■ TASK ITEM: Below are records; quote them exactly from the first line through the line that contains "(** * Lemmas *)".

(Stored items)
Start of Block

(* ===== verification/NpsiHostile.v ===== *)
(** * pkg/npsi: the naive protocol against a peer that does not follow it

    Both parties of [Npsi] under the judgement of [Wp]. *)
From S2P Require Import Prelude Words Bits Hash IO Proc Bufio HashEngine Npsi Wp.

(** * Lemmas *)
Lemma wp_catch {A} (p : proc A) (Q : A + error → Prop) :
  wp p (λ a, Q (inl a)) → (∀ e, Q (inr e)) → wp (catch p) Q.
Proof.
  intros Hp He. induction p as [[a|e|s]|n k IH|bs k IH]; cbn [wp catch] in *; auto.
  - destruct Hp as [H1 H2]. split; intros; apply IH; auto.
  - destruct Hp as (H1 & H2 & H3). split_and!; [done|by apply IH|]. intros; apply IH; auto.
Qed.

Lemma wp_ReadAll n : wp (ReadAll n) (λ _, True).
Proof.
  induction n as [|n IH]; cbn [ReadAll]; [done|]. apply wp_bind, wp_catch; [|done].
  apply wp_bind, wp_recv. intros bs _ _. apply wp_bind. by eapply wp_mono.
Qed.

Lemma wp_write_error {B} b (f : () → proc B) Q :
  wp (f ()) Q → wp (pbind (pure (write_error b)) f) Q.
Proof. intros Hf. apply wp_bind, wp_pure. unfold write_error. by destruct b.2. Qed.

Lemma wp_write_hashes hashes b :
  bytes_ok b.1 → wp (write_hashes hashes b) (λ b', bytes_ok b'.1).
Proof.
  revert b. induction hashes as [|hash hashes IH]; intros b Hb; cbn [write_hashes]; [done|].
  apply wp_bind, wp_bufio_Write; [done|auto with wp|]. intros b' Hb'.
  apply wp_bind, wp_wrap_err, wp_pure. unfold write_error. destruct b'.2; [done|]. by apply IH.
Qed.

(** Under any hashes of the remote side, the result holds identifiers of the map,
    each once. *)
Lemma intersect_local_range `{MetroHash} hasher rids ps m l :
  ps ≡ₚ HashAll hasher rids → l ≡ₚ map_to_list (index_local ps) →
  NoDup (intersect_local m l) ∧ intersect_local m l ⊆ rids.
Proof.
  intros Hp Hl. rewrite intersect_local_filter.
  assert (∀ h x, (h, x) ∈ l → x ∈ rids ∧ h = Hash64 hasher x) as Hm.
  { intros h x. rewrite Hl, elem_of_map_to_list. intros Hx.
    assert ({| pair_x := x; pair_h := h |} ∈ ps) as Hin.
    { revert Hx. unfold index_local. clear Hp Hl. induction ps as [|p ps IH] using rev_ind; [done|].
      rewrite foldl_snoc. intros [[<- <-]|[_ Hx]]%lookup_insert_Some.
      - destruct p. set_solver.
      - set_solver. }
    rewrite Hp in Hin. apply list_elem_of_fmap in Hin as (id & [= -> ->] & Hid). done. }
  split.
  - apply NoDup_fmap_2_strong; [|apply NoDup_filter; rewrite Hl; apply NoDup_map_to_list].
    intros [h x] [h' x'] [_ H1]%list_elem_of_filter [_ H2]%list_elem_of_filter E. cbn [snd] in E. subst x'.
    destruct (Hm _ _ H1) as [_ ->]. by destruct (Hm _ _ H2) as [_ ->].
  - intros x ([h y] & -> & [_ Hy]%list_elem_of_filter)%list_elem_of_fmap. by destruct (Hm _ _ Hy).
Qed.

Section Npsi.
Context `{ByteOpsLaws, MetroHash}.
Context (all : metro64 → list (list Z) → list hashPair).
Context (range : gmap Z (list Z) → list (Z * list Z)).
Context (ids : list (list Z)).
Hypothesis Hall : ∀ hasher, all hasher ids ≡ₚ HashAll hasher ids.
Hypothesis Hrange : ∀ m, range m ≡ₚ map_to_list m.

Lemma wp_sender_stage2 n k :
  length k = SaltLength → bytes_ok k → wp (npsi_sender_stage2 all n ids k) (λ _, True).
Proof.
  intros Hl Hb. unfold npsi_sender_stage2. eapply wp_Ok; [by apply NewMetroHasher_Ok|].
  apply wp_bind, wp_bufio_Write; [done|auto with wp|]. intros b Hb'. apply wp_write_error.
  apply wp_bind. eapply wp_mono; [by apply wp_write_hashes|]. intros b' Hb2.
  by apply wp_bind, wp_Flush.
Qed.

Lemma wp_npsi_Intersect draw :
  wp (npsi_Intersect all range draw ids) (λ inter, NoDup inter ∧ inter ⊆ ids).
Proof.
  unfold npsi_Intersect, npsi_receiver_stage1. apply wp_bind, wp_rand_Read. intros k Hl Hb.
  apply wp_bind, wp_bufio_Write; [done..|]. intros b Hb'. apply wp_write_error.
  apply wp_bind, wp_Flush; [done|]. intros _ _. apply wp_pure. cbn [no_panic].
  unfold npsi_receiver_stage2. eapply wp_Ok; [by apply NewMetroHasher_Ok|].
  apply wp_bind, wp_recv_int64. intros n _. apply wp_bind. eapply wp_mono; [apply wp_ReadAll|].
  intros us _. apply wp_pure. cbn [no_panic]. eapply intersect_local_range; [apply Hall|apply Hrange].
Qed.

(** The sender's first read. *)
Lemma sender_stage1_bytes r :
  bytes_ok (pending r) → let '(x, r') := npsi_sender_stage1 r in
  no_panic (λ k, length k = SaltLength ∧ bytes_ok k) x ∧ bytes_ok (pending r').
Proof.
  unfold npsi_sender_stage1, bufio_Read, Read, pending. intros Hr.
  destruct (chunks r) as [|c cs] eqn:Ec; [by rewrite Ec|]. cbn [concat] in Hr.
  apply bytes_ok_app in Hr as [Hc Hcs].
  assert (∀ c' (k := take SaltLength c'), bytes_ok c' →
    no_panic (λ k, length k = SaltLength ∧ bytes_ok k)
      (if (length k =? SaltLength)%nat then Ok k else Err ErrSaltLengthMismatch)) as Hk.
  { intros c' k Hc'. destruct (Nat.eqb_spec (length k) SaltLength); [|done].
    split; [done|by apply Forall_take]. }
  case_bool_decide; cbn [chunks concat]; rewrite ?bytes_ok_app;
    split_and!; repeat first [done|apply Hk|apply Forall_drop|apply Forall_take].
Qed.
End Npsi.

(** * Properties *)

(** C8: the naive protocol with a peer that sends any bytes, cut anywhere, over a
    connection whose calls may fail.  Neither party panics and both write nothing but
    bytes; the identifiers the receiver reports without error are its own, each once,
    even when hashes collide. *)
Theorem npsi_hostile_peer `{ByteOpsLaws, MetroHash} all range draw n ids r w :
  (∀ hasher, all hasher ids ≡ₚ HashAll hasher ids) → (∀ m, range m ≡ₚ map_to_list m) →
  bytes_ok (pending r) → bytes_ok (written w) →
  (let '(x, _, w') := npsi_Send all n ids r w in
    no_panic (λ _, True) x ∧ bytes_ok (written w')) ∧
  (let '(x, _, w') := run (npsi_Intersect all range draw ids) r w in
    no_panic (λ inter, NoDup inter ∧ inter ⊆ ids) x ∧ bytes_ok (written w')).
Proof.
  intros Hall Hrange Hr Hw. split.
  - unfold npsi_Send. pose proof (sender_stage1_bytes r Hr) as Hs1.
    destruct (npsi_sender_stage1 r) as [[k|e|s] r1]; destruct Hs1 as [Hk Hr1]; [|done..].
    destruct Hk as [Hl Hb]. pose proof (wp_run _ _ r1 w (wp_sender_stage2 all ids n k Hl Hb) Hr1 Hw) as Hp.
    destruct (run _ r1 w) as [[x r2] w2]. by destruct Hp as (? & _ & ?).
  - pose proof (wp_run _ _ r w (wp_npsi_Intersect all range ids Hall Hrange draw) Hr Hw) as Hp.
    destruct (run _ r w) as [[x r2] w2]. by destruct Hp as (? & _ & ?).
Qed.

(** A sender that announces [-1] hashes and stops in the middle of one. *)
Definition hostile_bytes : source := {| chunks := [be_put 8 (-1); [9; 9]]; final := EOF |}.

Lemma npsi_hostile_peer_witness :
  let '(x, _, w') := run (@npsi_Intersect generic_ops (@HashAll sample_metro) map_to_list zero_draw
      [[2]; [3]]) hostile_bytes new_sink in
  no_panic (λ inter, NoDup inter ∧ inter ⊆ [[2]; [3]]) x ∧ bytes_ok (written w').
Proof.
  apply (proj2 (@npsi_hostile_peer generic_ops generic_ops_laws sample_metro (@HashAll sample_metro)
    map_to_list zero_draw 0 [[2]; [3]] hostile_bytes new_sink
    (λ _, reflexivity _) (λ _, reflexivity _) ltac:(by apply (bool_decide_unpack _); vm_compute)
    ltac:(constructor))).
Defined.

End of Block

■ EXERCISE OUTPUT:
(* ===== verification/NpsiHostile.v ===== *)
(** * pkg/npsi: the naive protocol against a peer that does not follow it

    Both parties of [Npsi] under the judgement of [Wp]. *)
From S2P Require Import Prelude Words Bits Hash IO Proc Bufio HashEngine Npsi Wp.

(** * Lemmas *)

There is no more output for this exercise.